Sasha ended his lecture by showing clips from the 1999 film “This is What Democracy Looks Like,” shot by 100 amateur camera operators on the ground in Seattle at the WTO protests. The film does a very good job of conveying the narrative of a movement: from the initial groups of relatively small protests to the hundreds of thousands of activists in a stand-off (and eventual riot) with police, to solidarity action around those were jailed, and finally to the shutting down of the talks. It also highlights the struggle that activists faced internally between vandalism and looting in order to make “a statement,” and preaching non-violent civil disobedience to keep the movement peaceful.
As someone with a background in business and commercial advertising, this was a particularly jarring class. It brought together all of the theory we have been reading that has provided an excellent foundation for understanding social movements with the actual physical actions of those movements and their portrayal via independent media. It’s very easy to get caught up in the world in which one operates. Be it a commercial venture, a social movement, or somewhere in between, there is always a common language with which outsiders are taught. In business we call it advertising, with social movements it’s called propaganda. The divergence comes when the bigger picture is taken into consideration: whereas making a buck is an easy goal around which to rally, making social change is significantly harder. IndyMedia had an initial goal of producing independent news about social justice movements. As it became more and more popular, doing so became more difficult due to the plethora of decisions it had to make as a group.

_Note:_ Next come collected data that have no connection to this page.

(* ===== verification/OpWitness.v ===== *)
(** The theorems about the operations of the API at a concrete session: the
    transport of [KtliWitness.v] with a configuration that has a key and a
    session, the protobuf instance of [ProtoModel.v], one kv and one batch. *)

From stdpp Require Import gmap.
From S2P Require Import Prelude Types ListApi Session KtliState Ktli KtliSpec KtliThreads KtliThreadSpec KtliLife KtliWitness.
From S2P Require Import Pdu Keys Ktb Validate ProtoData ProtoModel Proto ProtoSpec Stat Op OpFrame Put Del Get Noop Batch Exec Aio.
From S2P Require Import OpSpec OpRequest OpComplete BatchSpec.

#[local] Existing Instance lp64_sizes.

Definition op_config : KtliState.ktli_config := KtliConfig (Some [108]) (Some [56]) 1 (Some sample_key) 0 (Some 7%positive).
Definition op_world (ls lc : list element) (kios : gmap ptr (kio ptr)) : @world zlist_api unit :=
  let w := mk_world KTLI_SSTATE_CONNECTED 100 ls [] lc kios running in
  World (w_errno w) (ktli_up w) (w_table w) (w_queues w) (w_kios w) (w_helpers w) {[1%positive := op_config]} (w_ints w)
    (w_threads w) (w_next w) (w_live w) (w_blank w) (w_mcount w) (w_malloc w) (w_tick w) (w_clock w)
    (w_tcount w) (w_pthread w) (w_env w).

Definition op_session (bats : Z) : ksession := Ksession KFIRSTBID bats limits0 (Kcmdhdr 0 1234567 0 0 0 0 0 0 0 0) kstats0.
Definition op_sessions (bats : Z) : gmap ptr ksession := {[7%positive := op_session bats]}.

Definition op_key : list kiovec := [Kiovec (Some [107; 101]) 2; Kiovec (Some [121]) 1].
Definition op_kv : kv :=
  Kv (Some op_key) 2 (Some [Kiovec (Some [1; 2; 3]) 3]) 1 None 0 None 0 None 0 KDI_SHA1 KC_WT 0.
Definition op_kb : kb := Kb 0 KFIRSTBID 2 0 40.
Definition op_blocks : gmap ptr ktb :=
  {[30%positive := set_ktb_buf (DKv op_kv) (new_block 3 KV_T); 31%positive := set_ktb_buf (DBatch op_kb) (new_block 4 KBATCH_T)]}.
Definition op_state (ls lc : list element) (kios : gmap ptr (kio ptr)) (bats : Z) : @opst zlist_api unit :=
  Opst (op_world ls lc kios) (Heap sample_mem op_blocks) (op_sessions bats) ∅.

(** *** Initiating *)
Lemma op_ready ls lc kios :
  session_ready (op_world ls lc kios) 0 10%positive (Zlist ls (pred (length ls))) 0 1%positive op_config sample_key.
Proof.
  split; try done.
  - exists (sess KTLI_SSTATE_CONNECTED). split_and!; done.
  - by eexists.
  - by repeat constructor.
Qed.

Lemma op_kv_at verck : kv_at op_blocks (Some 30%positive) op_kv false (ks_l (op_session verck)).
Proof.
  exists 30%positive, (set_ktb_buf (DKv op_kv) (new_block 3 KV_T)). split_and!; try reflexivity.
  apply (block_with_wf KV_T); [by split|done].
Qed.
Lemma op_key_ready : key_ready op_kv op_key [[107; 101]; [121]].
Proof.
  split_and!; [reflexivity|reflexivity| |discriminate|by vm_compute].
  repeat constructor; by vm_compute.
Qed.

Definition op_put : request_call := CallPut None (Some 30%positive) false.
Definition op_hdr (t : Z) : kcmdhdr_t := set_kch_type t (ks_ch (op_session 0)).
Definition op_put_cmd : kproto_cmd_t := call_command op_put (op_hdr KMT_PUT) op_kv [107; 101; 121].
Lemma op_put_wf : cmd_wf op_put_cmd.
Proof. cmd_concrete. Qed.

Lemma op_put_runs ls cctx :
  exists o', initiate op_put 0 cctx true (op_state ls [] ∅ 0) = Ok ((K_OK, Some 100%positive), o').
Proof.
  destruct (call_queues (op_world ls [] ∅) sample_mem op_blocks (op_sessions 0) ∅ 0 10%positive (Zlist ls (pred (length ls))) 0
    1%positive op_config sample_key 7%positive (op_session 0) cctx op_kv op_key [[107; 101]; [121]] sample_mem_ok (op_ready _ _ _)
    eq_refl eq_refl op_put) as (w' & s' & k & E & _).
  - split; [reflexivity|]. split; [apply op_kv_at|apply op_key_ready].
  - apply op_put_wf.
  - by apply request_msg_wf.
  - eexists. exact E.
Qed.

Lemma initiate_balance_witness :
  exists o', initiate op_put 0 None true (op_state [(20, 1)]%positive [] ∅ 0) = Ok ((K_OK, Some 100%positive), o') /\
    live o' = live (op_state [(20, 1)]%positive [] ∅ 0) + 4.
Proof.
  destruct (op_put_runs [(20, 1)]%positive None) as [o' E]. exists o'. split; [exact E|].
  by apply (initiate_balance op_put 0 None true (op_state [(20, 1)]%positive [] ∅ 0) (K_OK, Some 100%positive) o').
Defined.

(** The request of a call as it goes out with sequence number 100 *)
Definition digest_for (call : request_call) : buffer := digest_of sample_key (signed (cmd_pack
  (stamp_cmd 100 (call_command call (op_hdr (call_type call)) op_kv [107; 101; 121]) (extract_to_command_header (op_hdr (call_type call)))))).

Definition stamped_for (call : request_call) : kproto_msg_t :=
  let c := call_command call (op_hdr (call_type call)) op_kv [107; 101; 121] in
  stamp_msg 100 (digest_for call) c (extract_to_command_header (op_hdr (call_type call))) (Some 1) (request_msg 1 sample_key c).
Lemma digest_ok call :
  HMAC_SHA1 sample_key (signed (cmd_pack (stamp_cmd 100 (call_command call (op_hdr (call_type call)) op_kv [107; 101; 121])
    (extract_to_command_header (op_hdr (call_type call)))))) = Some (digest_for call).
Proof. reflexivity. Qed.
Lemma put_len : zlen (msg_pack (stamped_for op_put)) < 2 ^ 32.
Proof. vm_cast_no_check (eq_refl Lt). Qed.
(** The value goes out as it is, after a message with sequence number 100. *)
Lemma call_on_the_wire_witness :
  let ls := [(20, 1)]%positive in
  exists w' s' k iov s1 m',
    initiate op_put 0 (Some 9%positive) true (op_state ls [] ∅ 0) =
      Ok ((K_OK, Some 100%positive), Opst w' (Heap s' op_blocks) (op_sessions 0) ∅) /\
    km_msg (kio_sendmsg k) = Some iov /\
    ki_setseq iov (km_cnt (kio_sendmsg k)) 100 sample_mem =
      Ok (wire (Kpdu KP_MAGIC (zlen (msg_pack m')) 3) m' [Kiovec (Some [1; 2; 3]) 3], s1) /\
    queued (op_world ls [] ∅) 10%positive (Zlist ls 0) 0 100%positive k w'.
Proof.
  intros ls.
  destruct (call_on_the_wire (op_world ls [] ∅) sample_mem op_blocks (op_sessions 0) ∅ 0 10%positive (Zlist ls 0) 0
    1%positive op_config sample_key 7%positive (op_session 0) (Some 9%positive) op_kv op_key [[107; 101]; [121]] op_put 100
    (digest_for op_put) sample_mem) as (w' & s' & k & iov & s1 & E & Q & _ & Hm & Es & _).
  - apply sample_mem_ok.
  - apply op_ready.
  - reflexivity.
  - reflexivity.
  - split; [reflexivity|]. split; [apply op_kv_at|apply op_key_ready].
  - by vm_compute.
  - by vm_compute.
  - apply op_put_wf.
  - by vm_compute.
  - apply sample_mem_ok.
  - apply digest_ok.
  - apply put_len.
  - do 6 eexists. split; [exact E|]. split; [exact Hm|]. split; [exact Es|exact Q].
Defined.

(** *** Completing *)
Definition done_kio (st : kio_state) (cmd : Z) (kbp : option ptr) (recv : kio_msg) : kio ptr :=
  let v := Kiovec (Some [0]) 1 in
  Kio ptr KIO_MAGIC cmd 7 KIOF_REQRESP st 0 (KioMsg (Some [v; v]) 2 0 0) recv (Timespec 0 0) (Some 20%positive)
    (Some 9%positive) (Some 30%positive) None kbp None tstamps0.
Definition done_state (k : kio ptr) (bats : Z) : @opst zlist_api unit :=
  op_state [] [(20, 2)]%positive {[2%positive := k]} bats.

Lemma done_completed st cmd kbp recv :
  completed (op_world [] [(20, 2)]%positive {[2%positive := done_kio st cmd kbp recv]}) 0 12%positive
    (Zlist [(20, 2)]%positive 0) 0 0 20%positive 2%positive (done_kio st cmd kbp recv) 1%positive 7%positive.
Proof.
  split; try done.
  - exists (sess KTLI_SSTATE_CONNECTED). split_and!; done.
  - apply (bool_decide_unpack (NoDup [20%positive])). reflexivity.
  - by exists op_config.
Qed.
Lemma done_sent st cmd kbp recv : sent_request (done_kio st cmd kbp recv) [].
Proof. by exists (Kiovec (Some [0]) 1), (Kiovec (Some [0]) 1). Qed.

(** A good answer with version 9 and a value of two bytes *)
Definition answer_cmd : kproto_cmd_t :=
  Command (Some response_hdr)
    (Some (Body (Some (Keyvalue None None None (Some (pbd_of [57])) None None None None)) None None None None))
    (Some (Status (Some K_OK) None None)).
Definition answer_msg : kproto_msg_t :=
  Message (Some KAT_HMAC) (Some sample_auth) None (Some (pbd_of (cmd_pack answer_cmd))).
Definition answer_val : kiovec := Kiovec (Some [8; 9]) 2.
Definition answer_recv : kio_msg :=
  KioMsg (Some [Kiovec (Some (PACK_PDU (Kpdu KP_MAGIC (zlen (msg_pack answer_msg)) 2))) KP_PLENGTH;
                Kiovec (Some (msg_pack answer_msg)) (zlen (msg_pack answer_msg)); answer_val]) 3 0 0.
Lemma done_response st cmd kbp : response (done_kio st cmd kbp answer_recv) answer_msg answer_cmd answer_val.
Proof.
  split.
  - eexists. split; [reflexivity|]. split; [vm_compute; repeat split; congruence|]. done.
  - done.
  - unfold answer_msg, sample_auth. wf_concrete.
  - done.
  - cmd_concrete.
Qed.

Lemma op_kv_block : kv_block op_blocks 30%positive (set_ktb_buf (DKv op_kv) (new_block 3 KV_T)) op_kv.
Proof. done. Qed.
Lemma op_kv_readable : kv_readable op_kv.
Proof. split; [by eexists|]. intros _. by eexists. Qed.

Lemma complete_without_response_witness :
  exists w' s' ses', ki_aio_complete 0 (Some 2%positive) quiet
      (done_state (done_kio KIO_TIMEDOUT KMT_PUT None kio_msg0) 0) =
    Ok ((K_ETIMEDOUT, None), Opst w' (Heap s' op_blocks) ses' ∅) /\ w_kios w' = ∅.
Proof.
  destruct (complete_without_response _ 0 _ _ 0 0 20%positive 2%positive _ 1%positive 7%positive []
    sample_mem op_blocks (op_sessions 0) ∅ (op_session 0) quiet OpPut
    (done_completed KIO_TIMEDOUT KMT_PUT None kio_msg0)) as (w' & l' & E & _ & _ & Hk & _).
  - by left.
  - apply done_sent.
  - reflexivity.
  - reflexivity.
  - reflexivity.
  - eexists w', _, _. split; [exact E|]. rewrite Hk. reflexivity.
Defined.

Lemma complete_with_response_witness :
  exists w' s' ses', ki_aio_complete 0 (Some 2%positive) quiet
      (done_state (done_kio KIO_RECEIVED KMT_PUT None answer_recv) 0) =
    Ok ((K_OK, None), Opst w' (Heap s' (put_kv op_blocks 30%positive (set_ktb_buf (DKv op_kv) (new_block 3 KV_T))
                                          (set_kv_ver (pbd_of [57]) op_kv))) ses' {[30%positive := answer_cmd]}) /\
    w_kios w' = ∅.
Proof.
  destruct (complete_with_response _ 0 _ _ 0 0 20%positive 2%positive _ 1%positive 7%positive []
    sample_mem op_blocks (op_sessions 0) ∅ (op_session 0) quiet OpPut answer_msg answer_cmd answer_val 30%positive
    (set_ktb_buf (DKv op_kv) (new_block 3 KV_T)) op_kv
    (done_completed KIO_RECEIVED KMT_PUT None answer_recv)) as (w' & s' & ksn' & l' & E & _ & _ & Hk & _).
  - reflexivity.
  - apply done_sent.
  - apply done_response.
  - reflexivity.
  - apply sample_mem_ok.
  - reflexivity.
  - discriminate.
  - discriminate.
  - intros _. split_and!; [done|done|apply op_kv_block|apply op_kv_readable|by do 2 eexists].
  - eexists w', _, _. split; [exact E|]. rewrite Hk. reflexivity.
Defined.

Lemma get_complete_witness :
  exists w' s' ses' v', ki_aio_complete 0 (Some 2%positive) quiet
      (done_state (done_kio KIO_RECEIVED KMT_GET None answer_recv) 0) =
    Ok ((K_OK, Some 9%positive), Opst w' (Heap s' (put_kv op_blocks 30%positive (set_ktb_buf (DKv op_kv) (new_block 3 KV_T)) v'))
          ses' {[30%positive := answer_cmd]}) /\
    kv_val v' = Some [answer_val] /\ kv_ver v' = Some [57].
Proof.
  destruct (get_complete _ 0 _ _ 0 0 20%positive 2%positive _ 1%positive 7%positive []
    sample_mem op_blocks (op_sessions 0) ∅ (op_session 0) quiet answer_msg answer_cmd answer_val 30%positive
    (set_ktb_buf (DKv op_kv) (new_block 3 KV_T)) op_kv 30%positive (set_ktb_buf (DKv op_kv) (new_block 3 KV_T)) op_kv
    (done_completed KIO_RECEIVED KMT_GET None answer_recv)) as (w' & s' & ksn' & l' & E & _ & _ & Hk & _).
  - reflexivity.
  - apply done_sent.
  - apply done_response.
  - reflexivity.
  - apply sample_mem_ok.
  - reflexivity.
  - reflexivity.
  - apply op_kv_block.
  - split; by do 2 eexists.
  - reflexivity.
  - apply op_kv_block.
  - apply op_kv_readable.
  - reflexivity.
  - eexists w', _, _, _. split; [exact E|]. split; reflexivity.
Defined.

(** *** Batches *)
Definition kb_ktb : ktb := set_ktb_buf (DBatch op_kb) (new_block 4 KBATCH_T).
Lemma op_kb_block : kb_block op_blocks 31%positive kb_ktb op_kb.
Proof. split_and!; [reflexivity|reflexivity|]. apply (block_with_wf KBATCH_T); [by split|done]. Qed.


(** The first start is accepted; the sixth active batch, one over the device's
    limit of five, too; the seventh is not. *)
Lemma start_batch_spec_witness :
  (exists w' s', b_batch_aio_generic 0 (Some 31%positive) KMT_STARTBAT quiet None true (op_state [] [] ∅ 5) =
     Ok ((K_OK, Some 100%positive),
         Opst w' (Heap s' (put_kb op_blocks 31%positive kb_ktb (Kb 0 KFIRSTBID 0 0 0))) {[7%positive := started_ks (op_session 5)]} ∅)) /\
  exists o', b_batch_aio_generic 0 (Some 31%positive) KMT_STARTBAT quiet None true (op_state [] [] ∅ 6) =
     Ok ((K_EBATCH, None), o').
Proof.
  pose proof (fun bats => start_batch_spec (op_world [] [] ∅) sample_mem op_blocks (op_sessions bats) ∅ 0 10%positive (Zlist [] 0) 0
    1%positive op_config sample_key 7%positive (op_session bats) 31%positive kb_ktb op_kb None sample_mem_ok (op_ready _ _ _)
    eq_refl eq_refl op_kb_block ltac:(by vm_compute)) as H. split.
  - destruct (H 5) as (w' & s' & E & _); [by vm_compute|cmd_concrete|]. exists w', s'. exact E.
  - pose proof (H 6 ltac:(by vm_compute) ltac:(cmd_concrete)) as H6. change (no_room (op_session 6)) with true in H6.
    cbv iota in H6. eexists. exact H6.
Defined.

Lemma end_batch_spec_witness :
  exists w' s', b_batch_aio_generic 0 (Some 31%positive) KMT_ENDBAT quiet None true (op_state [] [] ∅ 1) =
    Ok ((K_OK, Some 100%positive), Opst w' (Heap s' op_blocks) (op_sessions 1) ∅).
Proof.
  destruct (end_batch_spec (op_world [] [] ∅) sample_mem op_blocks (op_sessions 1) ∅ 0 10%positive (Zlist [] 0) 0
    1%positive op_config sample_key 7%positive (op_session 1) 31%positive kb_ktb op_kb None sample_mem_ok (op_ready _ _ _)
    eq_refl eq_refl op_kb_block ltac:(by vm_compute) KMT_ENDBAT) as (w' & s' & E & _).
  - by left.
  - cmd_concrete.
  - exists w', s'. exact E.
Defined.

Lemma batch_complete_spec_witness :
  exists w' s' ses', ki_aio_complete 0 (Some 2%positive) quiet
      (done_state (done_kio KIO_RECEIVED KMT_ENDBAT (Some 31%positive) answer_recv) 3) =
    Ok ((K_OK, None), Opst w' (Heap s' op_blocks) ses' ∅) /\ ks_bats <$> ses' !! 7%positive = Some 2.
Proof.
  destruct (batch_complete_spec _ 0 _ _ 0 0 20%positive 2%positive _ 1%positive 7%positive
    sample_mem op_blocks (op_sessions 3) ∅ (op_session 3) answer_msg answer_cmd answer_val
    (done_completed KIO_RECEIVED KMT_ENDBAT (Some 31%positive) answer_recv)) as (w' & s' & l' & E & _).
  - reflexivity.
  - apply done_sent.
  - apply done_response.
  - reflexivity.
  - apply sample_mem_ok.
  - right. by left.
  - eexists w', _, _. split; [exact E|reflexivity].
Defined.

At the end of class, it was noted that producing a film like “This is What Democracy Looks LIke” would be very different today, if at all. Cell phone cameras combined YouTube’s one-to-many publishing tools allow individuals to shoot and distribute footage immediately, removing some of the “polish” that existed previously. But what was lost in polish has been gained in technological advances: editing tools built in to crowdsourcing platforms, live-streaming tools, and wider distribution of footage to those outside the movement. Of course, a lot of the tools enabling these features are commercial based (for, as the quote from Sasha notes above, new platforms are created quickly these days). What will that mean to movements such as IndyMedia? Recently, we have seen [seemingly groundless] claims of censorship by Twitter and YouTube around the Occupy movement. And yet, that movement depends so deeply on Facebook, Twitter, and YouTube to grow. It makes one wonder about the advantages and dangers of social movements relying on commercial ventures. Is this something that happened 12 years ago? Or did the relatively virgin World Wide Web of 1999 not require this type of struggle?